I've been told countless times, and read countless times, that the stock speakers are 6 1/2", all around; but when I removed the stock rear speakers from their towers, I could NOT fit a single 6 1/2" aftermarket speaker in its place. I've tried Pyle, Pioneer, and Kenwood, and all 6 1/2" speakers are much too large.
Has anyone else had this problem?


----------



## Shadao (Aug 14, 2007)

to large in diameter or depth?

if depth is the problem then you need more shallow speakers... if depth is not an issue but diameter is then get a lil jig saw with a metal blade and cut some metal to make it fit...

just fited some 6x9's into a buddies crapalier rear deck that had room for 4x6's took a couple hous, sweat, blood and swearing but it looked good and worked well until he rolled his car


----------



## l337bG (May 17, 2010)

Depth is fine; it's the actual circumference of the speaker. I just wanted to make sure before I start butchering the mounts.


----------



## AZ-ZBum (Nov 21, 2004)

I've never had a problem with any 6.5" speakers I've used. Pioneer, MBQuart, Infinity, and Boston Acoustics have all fit just fine.
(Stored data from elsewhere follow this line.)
Lemma response_indices now addr packet self :
  let '(self', r) := process_incoming_handshake_response now addr packet self in
  match r with
  | Ok dead => indices (sessions self') ++ option_list dead ≡ₚ indices (sessions self)
  | _ => indices (sessions self') ++ option_list (our_index <$> next (sessions self)) ≡ₚ indices (sessions self)
  end.
Proof.
  destruct (process_incoming_handshake_response _ _ _ _) as [self' r] eqn:E.
  apply response_slots in E as [[Hr ->]|(s & s' & Hn & Ho & _ & _ & _ & -> & ->)].
  - assert (indices (set_next None (sessions self)) ++ option_list (our_index <$> next (sessions self))
            ≡ₚ indices (sessions self)); [|by destruct r].
    unfold indices. simpl. by rewrite app_nil_r, <-!app_assoc.
  - unfold indices. simpl. rewrite Ho, Hn.
    destruct (past (sessions self)), (current (sessions self)); simpl; solve_Permutation.
Qed.

Lemma incoming_indices now addr packet self :
  let '(self', r) := handle_incoming_transport now addr packet self in
  match r with
  | Ok (_, tr) => indices (sessions self') ++ option_list (dead_of tr) ≡ₚ indices (sessions self)
  | _ => indices (sessions self') ≡ₚ indices (sessions self)
  end.
Proof.
  destruct (handle_incoming_transport _ _ _ _) as [self' r] eqn:E.
  apply incoming_cases in E as [[-> Hr]|(nonce & idx & s & ty & s' & rr & _ & _ & Hf & Hrec & -> & ->)];
    [by destruct r as [[]| | |]|].
  apply find_session_spec in Hf as (Hslot & _ & _). apply receive_effect in Hrec as (Ho & _).
  pose proof (after_slots_indices (is_ok rr) ty s s' _ Hslot Ho) as Hp.
  destruct rr; simpl in *; [done|by rewrite app_nil_r in Hp..].
Qed.

Lemma outgoing_indices now packet self :
  indices (sessions (handle_outgoing_transport now packet self).1) = indices (sessions self).
Proof.
  destruct (handle_outgoing_transport _ _ _) as [self' r] eqn:E.
  apply outgoing_slots in E as [Hs|(s & n' & Hc & Hs)]; simpl; rewrite Hs; [done|].
  unfold indices. simpl. by rewrite Hc.
Qed.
How bad are they not fitting? Are you using 6.75" speakers or 6.5" speakers? Measure the outer dimension from lip to lip. The 6.5" speakers will actually be 6.25 or slightly smaller. With the grills, they'll be 6.5" overall. The 6.75" speakers are generally 6.5" from edge to edge.


----------



## l337bG (May 17, 2010)

AZ-ZBum said:


> I've never had a problem with any 6.5" speakers I've used. Pioneer, MBQuart, Infinity, and Boston Acoustics have all fit just fine.
> 
> How bad are they not fitting? Are you using 6.75" speakers or 6.5" speakers? Measure the outer dimension from lip to lip. The 6.5" speakers will actually be 6.25 or slightly smaller. With the grills, they'll be 6.5" overall. The 6.75" speakers are generally 6.5" from edge to edge.


They stick up about an inch from the mount; and the 3 screw holes don't line up whatsoever with the 4 on the speaker. 
I don't currently have any laying around except for a pair of Pyle 6.5" woofers.


----------



## AZ-ZBum (Nov 21, 2004)

l337bG said:


> They stick up about an inch from the mount; and the 3 screw holes don't line up whatsoever with the 4 on the speaker.
> I don't currently have any laying around except for a pair of Pyle 6.5" woofers.


Gee.... a 4 hole mount doesn't line up with the car's 3 hole system. Imagine that.

Yes. 6.5" woofers are going to be larger than the car's 6.5" regular speakers.


----------



## l337bG (May 17, 2010)

AZ-ZBum said:


> Gee.... a 4 hole mount doesn't line up with the car's 3 hole system. Imagine that.
> 
> Yes. 6.5" woofers are going to be larger than the car's 6.5" regular speakers.


Don't have to be rude about it...


----------